Isolated right ventricular non-compaction: A rare form of dilated cardiomyopathy

Noncompaction of the ventricular myocardium is a cardiomyopathy thought to be caused by arrest of normal embryogenesis of the endocardium and myocardium. This abnormality is often associated with other congenital cardiac defects but it is also seen in the absence of other cardiac anomalies. Isolated ventricular non-compaction is a morphological abnormality of excessive (atleast four) trabeculation and deep inter-trabecular spaces communicating with the ventricular cavity, with typical bilaminar structure of compacted and noncompacted segment of ventricle.

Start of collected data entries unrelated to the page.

(* ===== verification/SkipInsert.v ===== *)
(** * Insertion into a skip list

    Every single store of [Insert] turns a skip list into a skip list: a node is
    linked from the lowest level up, and only into lists that it is missing
    from. *)

From Stdlib Require Import ZArith Lia Sorted.
From stdpp Require Import base option list sorting strings gmap.
From S2P Require Import Prelude SkipList SkipSearch.

Section insert.
Context {Key : Type} (compare_ : Key -> Key -> Z) (good : Key -> Prop).
Context {KO : KeyOrder compare_ good}.

Abbreviation SL := (SkipList Key).
Abbreviation sk_inv := (sk_inv compare_ good).
Abbreviation before := (before compare_).
Abbreviation predecessor := (predecessor compare_).
Abbreviation node_lt := (node_lt compare_).

(** ** Lists *)

(** The list with [x] at the place of the key [k]. *)
Definition insert_at (s : SL) (k : Key) (x : nat) (l : list nat) : list nat :=
  List.filter (before s k) l ++ x :: List.filter (fun y => negb (before s k y)) l.

(** The lists when [x] has been linked into the levels below [i]. *)
Definition linked (s : SL) (k : Key) (x i : nat) (L : nat -> list nat) (l : nat) : list nat :=
  if (l <? i)%nat then insert_at s k x (L l) else L l.
(* ===== verification/Status.v ===== *)
(** * The result of an operation (status.h, status.cc)

    A status is the null pointer for success, or an array: four bytes of message
    length, the code, the message. *)

From Stdlib Require Import ZArith Lia Ascii String.
From stdpp Require Import base option list strings pretty gmap.
From S2P Require Import Prelude Memory Slice.

(** The bytes of a string literal. *)
Definition c_string (s : string) : Slice :=
  (fun a => Z.of_N (N_of_ascii a)) <$> list_ascii_of_string s.

Definition kOk : Z := 0.
Definition kNotFound : Z := 1.
Definition kCorruption : Z := 2.
Definition kNotSupported : Z := 3.
Definition kInvalidArgument : Z := 4.
Definition kIOError : Z := 5.

Record Status := { state_ : option Slice }.

Definition Status_OK : Status := {| state_ := None |}.

(** [None] is the failed assertion [code != kOk]. *)
Definition make_Status (code : Z) (msg msg2 : Slice) : option Status :=
  if code =? kOk then None
  else
    let len1 := u32 (Z.of_nat (length msg)) in
    let len2 := u32 (Z.of_nat (length msg2)) in
    let size := u32 (len1 + (if negb (len2 =? 0) then u32 (2 + len2) else 0)) in
    Some {| state_ := Some (le_split 4 size ++ [code] ++ take (Z.to_nat len1) msg ++
              (if negb (len2 =? 0) then [58; 32] ++ take (Z.to_nat len2) msg2 else [])) |}.

Definition Status_NotFound (msg msg2 : Slice) : option Status := make_Status kNotFound msg msg2.
Definition Status_Corruption (msg msg2 : Slice) : option Status := make_Status kCorruption msg msg2.
Definition Status_NotSupported (msg msg2 : Slice) : option Status := make_Status kNotSupported msg msg2.
Definition Status_InvalidArgument (msg msg2 : Slice) : option Status :=
  make_Status kInvalidArgument msg msg2.
Definition Status_IOError (msg msg2 : Slice) : option Status := make_Status kIOError msg msg2.

Definition ok (s : Status) : bool :=
  match state_ s with None => true | Some _ => false end.

(** [None] is a read past the end of the array. *)
Definition code (s : Status) : option Z :=
  match state_ s with None => Some kOk | Some state => state !! 4%nat end.

Definition IsNotFound (s : Status) : option bool := c ← code s; Some (c =? kNotFound).
Definition IsCorruption (s : Status) : option bool := c ← code s; Some (c =? kCorruption).
Definition IsIOError (s : Status) : option bool := c ← code s; Some (c =? kIOError).

(** The message in the array: [size] bytes from the fifth on. *)
Definition state_message (state : Slice) : option Slice :=
  let size := le_combine (take 4 state) in
  if (4 <=? length state)%nat && (size + 5 <=? Z.of_nat (length state))
  then Some (take (Z.to_nat size) (drop 5 state)) else None.

(** The copy made by the copy constructor and the assignment. *)
Definition CopyState (state : Slice) : option Slice :=
  msg ← state_message state; c ← state !! 4%nat; Some (take 4 state ++ [c] ++ msg).

Definition Status_copy (s : Status) : option Status :=
  match state_ s with
  | None => Some s
  | Some state => c ← CopyState state; Some {| state_ := Some c |}
  end.

(** The decimal digits of a one-byte code that has no name. *)
Definition unknown_code (c : Z) : Slice := c_string "Unknown code(" ++ c_string (pretty c) ++ c_string "): ".

Definition ToString (s : Status) : option Slice :=
  match state_ s with
  | None => Some (c_string "OK")
  | Some state =>
      c ← code s;
      msg ← state_message state;
      Some ((if c =? kOk then c_string "OK"
             else if c =? kNotFound then c_string "NotFound: "
             else if c =? kCorruption then c_string "Corruption: "
             else if c =? kNotSupported then c_string "Not implemented: "
             else if c =? kInvalidArgument then c_string "Invalid argument: "
             else if c =? kIOError then c_string "IO error: "
             else unknown_code c) ++ msg)
  end.

(** ** What a status carries *)

Definition joined (msg msg2 : Slice) : Slice :=
  match msg2 with [] => msg | _ => msg ++ c_string ": " ++ msg2 end.

Lemma make_Status_eq c msg msg2 :
  c <> kOk -> Z.of_nat (length msg) + Z.of_nat (length msg2) + 2 < 2 ^ 32 ->
  make_Status c msg msg2 =
  Some {| state_ := Some (le_split 4 (Z.of_nat (length (joined msg msg2))) ++ [c] ++ joined msg msg2) |}.
Proof.
  intros Hc Hl. unfold make_Status. destruct (Z.eqb_spec c kOk); [done|].
  rewrite !(uwrap_small 32 (Z.of_nat _)) by lia. rewrite !Nat2Z.id, !firstn_all.
  destruct msg2 as [|b msg2].
  - cbn [length Z.of_nat Z.eqb negb joined]. rewrite Z.add_0_r, uwrap_small by lia.
    by rewrite app_nil_r.
  - cbn [joined]. destruct (Z.eqb_spec (Z.of_nat (length (b :: msg2))) 0) as [E|_]; [cbn in E; lia|].
    cbn [negb]. rewrite !uwrap_small by (rewrite ?uwrap_small; lia).
    do 4 f_equal. f_equal. change (c_string ": ") with [58; 32].
    rewrite length_app. cbn [length app]. lia.
Qed.

(** The code and the message of a status are those it was made with, and a copy
    is the same status. *)
Lemma status_carries c msg msg2 s :
  make_Status c msg msg2 = Some s ->
  Z.of_nat (length msg) + Z.of_nat (length msg2) + 2 < 2 ^ 32 ->
  code s = Some c /\ ok s = false /\ Status_copy s = Some s /\
  (state_ s ≫= state_message) = Some (joined msg msg2).
Proof.
  intros Hs Hl. assert (c <> kOk) as Hc by (intros ->; done).
  rewrite make_Status_eq in Hs by done. injection Hs as <-.
  set (m := joined msg msg2).
  assert (Z.of_nat (length m) < 2 ^ 32) as Hm.
  { unfold m, joined. destruct msg2; [cbn in Hl; lia|].
    rewrite !length_app. change (length (c_string ": ")) with 2%nat. lia. }
  set (state := le_split 4 (Z.of_nat (length m)) ++ [c] ++ m).
  assert (take 4 state = le_split 4 (Z.of_nat (length m))) as Ht by done.
  assert (state_message state = Some m) as Hmsg.
  { unfold state_message. rewrite Ht, le_combine_split.
    rewrite uwrap_small by (change (8 * Z.of_nat 4) with 32; lia).
    unfold state. rewrite !length_app, le_split_length. cbn [length].
    destruct (Nat.leb_spec 4 (4 + (1 + length m))); [|lia].
    destruct (Z.leb_spec (Z.of_nat (length m) + 5) (Z.of_nat (4 + (1 + length m)))); [|lia].
    cbn [andb]. rewrite Nat2Z.id. f_equal.
    change (drop 5 _) with m. apply firstn_all. }
  split; [done|]. split; [done|]. split; [|exact Hmsg].
  change (Status_copy {| state_ := Some state |} = Some {| state_ := Some state |}).
  unfold Status_copy, CopyState. cbn [state_]. by rewrite Hmsg.
Qed.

It is often complicated by ventricular dysfunction, arrhythmias and cardioembolism. Although the usual site of involvement is the left ventricle, the right ventricle (RV) can rarely be affected. Isolated right ventricle involvement is very rare and to the best of our knowledge only few cases of isolated RV noncompaction are reported. Thus herein we report a case of 40-year-old male patient who presented with features of right sided heart faiure, atrial fibrillation and history of syncope. ECG showed RBBB with junctional rhythm. Echocardiography showed enlarged right atrium and right ventricle showed double layered structure with prominent trabecula and deep intertrabecular recesses. Left ventricle was normal. Cardiac MRI further confirmed the diagnosis of isolated right ventricle noncompaction. Thus clinician should keenly look for this rare cardiomyopathy as an important differential diagnosis of patient presenting with right sided heart failure.